I thought I'd drop a note for the beta-hungry folks around here about another MassMOG in beta... Rebel Dawn is a sci-fi themed Shockwave game played in a Web browser. Gameplay consists of primarily these features: "travel from planet to planet, buy and sell cargo, buy items, go on missions, and interact with other players." This is not intended to be a preview (and since my friends are making the game, I'm sure they're gonna yell at me for not being more thorough), so I'll just leave you with the above link and the below clip from the game's backstory:
The Rebel Dawn Universe You begin your adventure in Rebel Dawn just as the galaxy reaches a critical point in its history. The Intergalactic Revenue Service (IRS) has raised taxes yet again. The Republic that holds all the systems in the galaxy together is falling apart. Some planets have left the Republic completely. Other systems have declared their political independence from the Republic, while still submitting to IRS taxation to avoid war. Most traders have stopped paying IRS taxes. The IRS has deployed many IRS Tax Collector ships to hunt down tax evaders.

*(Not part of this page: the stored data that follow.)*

(* ===== verification/JsonDecode.v ===== *)
(** JSON patches: what [select] finds, what the operations of a patch do to the document, and
    what a sequence of operations does. *)
From S2P Require Import Prelude.
From S2P Require Import Token.
From S2P Require Import Source.
From S2P Require Import Ast.
From S2P Require Import AstFacts.
From S2P Require Import Wellformed.
From S2P Require Import WfOps.
From S2P Require Import WfBuild.
From S2P Require Import Cursor.
From S2P Require Import JsonParse.
From S2P Require Import JsonWriter.
From S2P Require Import JsonDoc.
From S2P Require Import CloneFacts.
From S2P Require Import JsonValue.
From S2P Require Import JsonSpec.
From S2P Require Import JsonEdits.
From S2P Require Import JsonBuild.
From S2P Require Import JsonCompare.
From stdpp Require Export gmap.
#[local] Set Warnings "-register-all".
Open Scope Z_scope.

(** * The edits of values (RFC 6902) *)

(** The edit of the container at all keys but the last *)
Fixpoint edit_at (f : list Z -> json -> option json) (ks : list (list Z)) (v : json) : option json :=
  match ks with
  | [] => None
  | k :: rest =>
      match rest with
      | [] => f k v
      | _ :: _ => c ← child k v; c' ← edit_at f rest c; replace_child k c' v
      end
  end.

In addition, many traders have started running missions for the rebel planets. The galaxy is now in a state of civil war.
Here's the bulk of a press release about an upcoming MMOG release called DarkSpace. I checked out DarkSpace briefly with an offline tutorial-thing and it looks quite sweet. I'm really looking forward to checking out the final version.
MMORPG "DARKSPACE" SET FOR NOVEMBER RELEASE; Retail version or massively multiplayer game to include bonus ships, ranking, one-month free subscription, and new soundtrack
WESTON, CT- October 25, 2002 - Got Game Entertainment, publisher of video games for PC and other platforms, today announced that the retail version of "DarkSpace", the massively multiplayer online RPG set in space and alive with star ships and diverse alien races, will hit retail shelves by the end of November 2002. The retail version will give players priority access to ships, prestige ranking, and a one-month free subscription, as well as feature a new and exclusive soundtrack by a veteran game composer.
Developed by Palestar, "DarkSpace" takes place in a universe splintered by intergalactic war. Humanity has split into two hostile factions, while a new hostile alien race advances into human space. In the midst of turmoil and civil unrest, players start as an ensign, piloting smaller craft and eventually working their way up to a fleet admiral, controlling a massive capital ship and plotting strategic maneuvers in one of the three initial factions.
"The retail version of DarkSpace will include a coupon for a free month," explained Richard Lyle, President of Palestar and Lead Programmer for "DarkSpace". "This coupon will give new players a higher starting rank which expands their choice of ships to command."
The soundtrack, exclusive to the retail version, was custom written for the project by Paul Baker and is loosely based on the orchestral music of Gustav Holst, composer of the "The Planets". Baker's other notable contributions include "Wing Commander" (3 and 4), "Kilrathi Saga", "Longbow AH-64", "Longbow: Flashpoint Korea", "Pacific Strike", and "Ultima 8". Cakewalk sequencing software and Kurzweil, Roland, and Gigastudio synths were used to create the music.
"There is just something about space that inspires great music," said Got Game Entertainment President, Howard Horowitz. "When you think about "Star Wars" or "2001: A Space Odyssey", you think about the music. We think the DarkSpace players will enjoy this soundtrack, as well."
Faction Earth has wrapped up Beta 2 and is now available for public use. Players are being offered a special discounted trial period of 30 days, 50% off the regular pricing, only $1.99.
Faction Earth is a massively multi-player online role-playing game (MMORPG) set in the corporate mega-cities of Earth in the year 2125.
This world, behind the sanitized corporate faade, is one of corporate wars, industrial espionage, super-hackers, mastery of newly discovered magic, battling factions, and a constant struggle of humanity against its own genetic creations gone awry.